When working out there are many ways that we can add an external load to our body.
We can do this by holding something in both hands, with both hands, a bar on our back, or on our shoulders.
The one that seems to be put to the side is only one weight in a single hand, also called offset loading…
Offset loading is when you perform a movement using a single weight held either in one hand at your side, up to your shoulder in rack position, or overhead.
Offset loading may be one of the best ways to move your body in the functional way it was meant to be moved. I say this for a few simple reasons…
It teaches you how to move your body while bracing your core muscles. There are many ways that we move around on any given day. Just like there are many things that we lift in our day. If you do not know how to brace your core muscles or even have strong enough ab and lower back muscles to lift the object. We will never be able to lift it, worse yet, you may get injured.

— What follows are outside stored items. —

Lemma entry_off_length kvs : entry_off kvs (length kvs) = blen (body kvs).
Proof.
  unfold entry_off, body. rewrite take_ge; [done|]. by rewrite entry_blocks_length.
Qed.

Lemma restarts_snoc kvs kv :
  restarts (kvs ++ [kv]) =
  if decide (length kvs mod 16 = 0 /\ kvs <> [])%nat
  then restarts kvs ++ [blen (body kvs)] else restarts kvs.
Proof.
  unfold restarts, restart_count. rewrite length_app. simpl length.
  assert (Hold : forall m, (16 * m <= length kvs + 15)%nat -> forall r, r ∈ seq 0 m ->
    entry_off (kvs ++ [kv]) (16 * r) = entry_off kvs (16 * r)).
  { intros m Hm r Hr%elem_of_seq. apply entry_off_app. lia. }
  set (n := length kvs) in *.
  pose proof (Nat.div_mod_eq n 16) as Hdm. pose proof (Nat.mod_upper_bound n 16 ltac:(lia)) as Hmb.
  case_decide as Hc.
  - destruct Hc as [Hz Hne].
    assert (Hn : (0 < n)%nat) by (unfold n; destruct kvs; [done|simpl; lia]).
    assert (((n + 1 + 15) / 16 = S (n / 16))%nat) as ->.
    { symmetry. apply (Nat.div_unique _ _ _ 0); lia. }
    assert (((n + 15) / 16 = n / 16)%nat) as ->.
    { symmetry. apply (Nat.div_unique _ _ _ 15); lia. }
    rewrite (Nat.max_r 1 (S _)), (Nat.max_r 1) by lia. rewrite seq_S, map_app. f_equal.
    + apply map_ext_in. intros r Hr. apply (Hold (n / 16)%nat); [lia|]. by apply list_elem_of_In.
    + cbn [map]. f_equal. replace (16 * (0 + n / 16))%nat with n by lia. unfold n.
      rewrite entry_off_app by lia. apply entry_off_length.
  - destruct (decide (n mod 16 = 0)%nat) as [Hz|Hz].
    + assert (kvs = []) as -> by (destruct kvs; [done|]; exfalso; by apply Hc). done.
    + assert (((n + 1 + 15) / 16 = S (n / 16))%nat) as ->.
      { symmetry. apply (Nat.div_unique _ _ _ (n mod 16)); lia. }
      assert (((n + 15) / 16 = S (n / 16))%nat) as ->.
      { symmetry. apply (Nat.div_unique _ _ _ (n mod 16 - 1)); lia. }
      apply map_ext_in. intros r Hr%list_elem_of_In%elem_of_seq. apply entry_off_app. fold n. lia.
Qed.
(** [TropoVersionEdit::SetCompactPointer], index/tropodb_version_edit.h:55-57 *)
Definition SetCompactPointer (e : TropoVersionEdit) (level : Z) (key : bytes) : TropoVersionEdit :=
  mkEdit (ve_new_ss e) (ve_deleted_ss e) (ve_fragmented_data e) (ve_has_fragmented_data e) (ve_deleted_range e)
    (ve_has_deleted_range e) (ve_deleted_ss_pers e) (ve_compact_pointers e ++ [(level, key)]) (ve_last_sequence e)
    (ve_has_last_sequence e) (ve_comparator e) (ve_has_comparator e) (ve_ss_number e) (ve_has_next_ss_number e).

(** [TropoVersionEdit::AddDeletedRange], index/tropodb_version_edit.h:58-61 *)
Definition AddDeletedRange (e : TropoVersionEdit) (range : Z * Z) : TropoVersionEdit :=
  mkEdit (ve_new_ss e) (ve_deleted_ss e) (ve_fragmented_data e) (ve_has_fragmented_data e) range
    true (ve_deleted_ss_pers e) (ve_compact_pointers e) (ve_last_sequence e)
    (ve_has_last_sequence e) (ve_comparator e) (ve_has_comparator e) (ve_ss_number e) (ve_has_next_ss_number e).

(** [TropoVersionEdit::AddFragmentedData], index/tropodb_version_edit.h:62-67 *)
Definition AddFragmentedData (e : TropoVersionEdit) (d : bytes) : TropoVersionEdit :=
  mkEdit (ve_new_ss e) (ve_deleted_ss e) d true (ve_deleted_range e)
    (ve_has_deleted_range e) (ve_deleted_ss_pers e) (ve_compact_pointers e) (ve_last_sequence e)
    (ve_has_last_sequence e) (ve_comparator e) (ve_has_comparator e) (ve_ss_number e) (ve_has_next_ss_number e).

(** [TropoVersionEdit::AddDeletedSSTable], index/tropodb_version_edit.h:68-70 *)
Definition AddDeletedSSTable (e : TropoVersionEdit) (level : Z) (meta : SSZoneMetaData) : TropoVersionEdit :=
  set_deleted_ss_pers e (ve_deleted_ss_pers e ++ [(level, meta)]).

(** The metadata that [AddSSDefinition] copies; [f0] is a fresh object. *)
Definition copy_definition (f0 : SSZoneMetaData) (level : Z) (meta : SSZoneMetaData) : SSZoneMetaData :=
  let n := m_LN_lba_regions meta in
  if level =? 0 then
    mkMeta (m_refs f0) (m_allowed_seeks f0) (m_number meta)
      (m_L0_lba meta) (m_L0_log_number meta) (m_L0_number meta)
      (m_LN_lba_regions f0) (m_LN_lbas f0) (m_LN_lba_region_sizes f0)
      (m_numbers meta) (m_lba_count meta) (m_smallest meta) (m_largest meta)
  else
    mkMeta (m_refs f0) (m_allowed_seeks f0) (m_number meta)
      (m_L0_lba f0) (m_L0_log_number f0) (m_L0_number f0)
      n (ztake n (m_LN_lbas meta) ++ zdrop n (m_LN_lbas f0))
      (ztake n (m_LN_lba_region_sizes meta) ++ zdrop n (m_LN_lba_region_sizes f0))
      (m_numbers meta) (m_lba_count meta) (m_smallest meta) (m_largest meta).
(* ===== verification/Version.v ===== *)
(** * Version: the index of the tables and the lookup of a key

    [index/tropodb_version.h], [index/tropodb_version.cc] and the search of
    [table/tropodb_sstable_manager.cc]: the tables of each level, the tables a
    key range overlaps, and [TropoVersion::Get] over the table cache, whose
    promise is the class [TableCacheLaws]. *)

From S2P Require Import Prelude Coding DbFormat Config SSTable SSTableIter.

(** ** State *)

(** [EntryStatus], table/tropodb_sstable.h:17-17 *)
Inductive EntryStatus := found | deleted | notfound.

(** [TropoVersion], index/tropodb_version.h:71-83.  [std::array]s over the levels
    are lists of [level_count] entries; the links to the version set and to the
    other versions are in the version set's model, and the reference counts,
    which decide when memory is freed, are left out. *)
Record TropoVersion := mkVersion {
  v_ss : list (list SSZoneMetaData);
  v_ss_d : list (list SSZoneMetaData);
  v_ss_deleted_range : Z * Z
}.

(** The tables of a level. *)
Definition level_tables (arr : list (list SSZoneMetaData)) (level : Z) : list SSZoneMetaData :=
  default [] (arr !! Z.to_nat level).

Definition smallest_user_key (m : SSZoneMetaData) : bytes := ExtractUserKey (m_smallest m).
Definition largest_user_key (m : SSZoneMetaData) : bytes := ExtractUserKey (m_largest m).

Section Version.
Context `{UserComparator}.

(** ** Search in a level *)

(** The binary search of [FindSSTableIndex]. *)
Fixpoint find_index (fuel : nat) (ss : list SSZoneMetaData) (ukey : bytes) (left right : nat) : option nat :=
  match fuel with
  | O => None
  | S fuel =>
      if (left <? right)%nat then
        let mid := ((left + right) / 2)%nat in
        m ← ss !! mid;
        match Compare (largest_user_key m) ukey with
        | Lt => find_index fuel ss ukey (mid + 1) right
        | _ => find_index fuel ss ukey left mid
        end
      else Some right
  end.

It will strengthen your core like no other loading will. We have several core movements that we need to work on in our workout programming. These may change depending on who you talk to. One thing that seems to be consistent is anti-flexion and anti-rotation in order to work our core. Offset loading is one of the best ways to work anti-rotation while adding a movement.
There is a small downside to offset loading. This is simply that it will work best when used as an accessory exercise to your bigger lifts.
This is said simply because you can only load up the movement with how much weight you can hold on one side of your body. This may not be close to what you can max your lifts out at…
Offset loading is one of the left out ways to load up a movement. It has great benefits and will help you strengthen your body in ways that you cannot otherwise. However, it cannot be used as a max lift movement. What are ways that you can add this amazing way to load a movement into your accessory exercises?